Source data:

○ ○ ○ ○ ○

(* ===== verification/Security.v ===== *)
(** * Security: the security schemes of [security/]

    What the schemes take from a request: [HTTPBase], [HTTPBasic],
    [HTTPBearer], [HTTPDigest], the API keys, OAuth2 and OpenID Connect, with
    the password form and the scopes.  The OpenAPI models the constructors
    build are left out but for the scheme name the code reads back.  The path
    through the compiled core is not taken: [_core_bridge] exports neither of
    the two functions it needs. *)

From S2P Require Import Prelude PyStr Asgi DataStructures Requests Base64.

(** ** [security/utils.py] *)
Definition get_authorization_scheme_param (authorization : option str) : str * str :=
  match authorization with
  | None | Some [] => ([], [])
  | Some value =>
      let normalized := join $" " (split_words value) in
      let '(scheme, _, param) := partition 32 normalized in (scheme, param)
  end.

(** [not value] for an optional text. *)
Definition falsy (o : option str) : bool := match o with None | Some [] => true | _ => false end.

Definition is_empty (s : str) : bool := match s with [] => true | _ => false end.

(** ** HTTP authentication *)

(** [str.title]: the first letter of every run of cased letters in title
    case, the others in lower case; on Latin-1. *)
Definition is_cased (c : N) : bool :=
  ascii_upper_letter c || ascii_lower_letter c || (c =? 170)%N || (c =? 181)%N || (c =? 186)%N
  || (in_range 192 255 c && negb (c =? 215)%N && negb (c =? 247)%N).
Definition title_char (c : N) : str := if (c =? 223)%N then [83%N; 115%N] else upper_char c.
Fixpoint title_aux (s : str) (after_cased : bool) : str :=
  match s with
  | [] => []
  | c :: s' => (if after_cased then [lower_char c] else title_char c) ++ title_aux s' (is_cased c)
  end.
Definition str_title (s : str) : str := title_aux s false.

Record HTTPAuthorizationCredentials : Type := mkCredentials { scheme : str; credentials : str }.
Record HTTPBasicCredentials : Type := mkBasic { username : str; password : str }.

(** The attributes the calls read; [realm] is used by [HTTPBasic]. *)
Record HTTPBase : Type := mkHTTPBase {
  model_scheme : str;
  scheme_name : str;
  auto_error : bool;
  realm : option str
}.

(** [scheme_name or self.__class__.__name__] *)
Definition name_or (o : option str) (class : str) : str := match o with None | Some [] => class | Some n => n end.

Definition base_init (sch : str) (name : option str) (auto : bool) : HTTPBase :=
  mkHTTPBase sch (name_or name $"HTTPBase") auto None.
Definition basic_init (name rlm : option str) (auto : bool) : HTTPBase :=
  mkHTTPBase $"basic" (name_or name $"HTTPBasic") auto rlm.
Definition bearer_init (name : option str) (auto : bool) : HTTPBase :=
  mkHTTPBase $"bearer" (name_or name $"HTTPBearer") auto None.
Definition digest_init (name : option str) (auto : bool) : HTTPBase :=
  mkHTTPBase $"digest" (name_or name $"HTTPDigest") auto None.

Definition challenge (value : str) : list (str * str) := [($"WWW-Authenticate", value)].

Definition unauthorized (headers : list (str * str)) : exn :=
  HTTPException 401 (Some $"Not authenticated") (Some headers).

Definition base_authenticate_headers (b : HTTPBase) : list (str * str) :=
  challenge (str_title (model_scheme b)).

(** A double quote, which a string literal cannot hold. *)
Definition dquote : str := [34%N].

Definition basic_authenticate_headers (b : HTTPBase) : list (str * str) :=
  match realm b with
  | None | Some [] => challenge $"Basic"
  | Some r => challenge ($"Basic realm=" ++ dquote ++ r ++ dquote)
  end.

(** [if self.auto_error: raise error else: return None] *)
Definition refuse {A} (auto : bool) (error : exn) : result (option A) :=
  if auto then Raise error else Ok None.

Definition authorization (c : HTTPConn.HTTPConnection) : option str :=
  ReqHeaders.get (HTTPConn.headers c).2 $"Authorization" None.

Definition base_call (b : HTTPBase) (c : HTTPConn.HTTPConnection)
    : result (option HTTPAuthorizationCredentials) :=
  let auth := authorization c in
  let '(sch, cred) := get_authorization_scheme_param auth in
  if falsy auth || is_empty sch || is_empty cred then
    refuse (auto_error b) (unauthorized (base_authenticate_headers b))
  else Ok (Some (mkCredentials sch cred)).

Definition basic_call (b : HTTPBase) (c : HTTPConn.HTTPConnection)
    : result (option HTTPBasicCredentials) :=
  let error := unauthorized (basic_authenticate_headers b) in
  let auth := authorization c in
  let '(sch, param) := get_authorization_scheme_param auth in
  if falsy auth || negb (bool_decide (str_lower sch = $"basic")) then refuse (auto_error b) error
  else
    match (let! data := b64decode param in decode_ascii data) with
    | Raise _ => Raise error
    | Ok data =>
        let '(user, separator, pass) := partition 58 data in
        if separator then Ok (Some (mkBasic user pass)) else Raise error
    end.

(** [HTTPBearer.__call__] and [HTTPDigest.__call__], which differ in the
    scheme they accept. *)
Definition scheme_call (expected : str) (b : HTTPBase) (c : HTTPConn.HTTPConnection)
    : result (option HTTPAuthorizationCredentials) :=
  let error := unauthorized (base_authenticate_headers b) in
  let auth := authorization c in
  let '(sch, cred) := get_authorization_scheme_param auth in
  if falsy auth || is_empty sch || is_empty cred then refuse (auto_error b) error
  else if negb (bool_decide (str_lower sch = expected)) then refuse (auto_error b) error
  else Ok (Some (mkCredentials sch cred)).
Definition bearer_call : HTTPBase -> HTTPConn.HTTPConnection
    -> result (option HTTPAuthorizationCredentials) := scheme_call $"bearer".
Definition digest_call : HTTPBase -> HTTPConn.HTTPConnection
    -> result (option HTTPAuthorizationCredentials) := scheme_call $"digest".

(** ** API keys *)
Record APIKeyBase : Type := mkAPIKey { key_name : str; key_scheme_name : str; key_auto_error : bool }.

Definition api_key_init (class name : str) (sname : option str) (auto : bool) : APIKeyBase :=
  mkAPIKey name (name_or sname class) auto.
Definition api_key_query_init : str -> option str -> bool -> APIKeyBase := api_key_init $"APIKeyQuery".
Definition api_key_header_init : str -> option str -> bool -> APIKeyBase := api_key_init $"APIKeyHeader".
Definition api_key_cookie_init : str -> option str -> bool -> APIKeyBase := api_key_init $"APIKeyCookie".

○ ○ ○ ○ ○

Required action: Output each line exactly, from the first line of the data down to the line that contains "Record HTTPAuthorizationCredentials : Type", both included.

Answer for this exercise:
(* ===== verification/Security.v ===== *)
(** * Security: the security schemes of [security/]

    What the schemes take from a request: [HTTPBase], [HTTPBasic],
    [HTTPBearer], [HTTPDigest], the API keys, OAuth2 and OpenID Connect, with
    the password form and the scopes.  The OpenAPI models the constructors
    build are left out but for the scheme name the code reads back.  The path
    through the compiled core is not taken: [_core_bridge] exports neither of
    the two functions it needs. *)

From S2P Require Import Prelude PyStr Asgi DataStructures Requests Base64.

(** ** [security/utils.py] *)
Definition get_authorization_scheme_param (authorization : option str) : str * str :=
  match authorization with
  | None | Some [] => ([], [])
  | Some value =>
      let normalized := join $" " (split_words value) in
      let '(scheme, _, param) := partition 32 normalized in (scheme, param)
  end.

(** [not value] for an optional text. *)
Definition falsy (o : option str) : bool := match o with None | Some [] => true | _ => false end.

Definition is_empty (s : str) : bool := match s with [] => true | _ => false end.

(** ** HTTP authentication *)

(** [str.title]: the first letter of every run of cased letters in title
    case, the others in lower case; on Latin-1. *)
Definition is_cased (c : N) : bool :=
  ascii_upper_letter c || ascii_lower_letter c || (c =? 170)%N || (c =? 181)%N || (c =? 186)%N
  || (in_range 192 255 c && negb (c =? 215)%N && negb (c =? 247)%N).
Definition title_char (c : N) : str := if (c =? 223)%N then [83%N; 115%N] else upper_char c.
Fixpoint title_aux (s : str) (after_cased : bool) : str :=
  match s with
  | [] => []
  | c :: s' => (if after_cased then [lower_char c] else title_char c) ++ title_aux s' (is_cased c)
  end.
Definition str_title (s : str) : str := title_aux s false.

Record HTTPAuthorizationCredentials : Type := mkCredentials { scheme : str; credentials : str }.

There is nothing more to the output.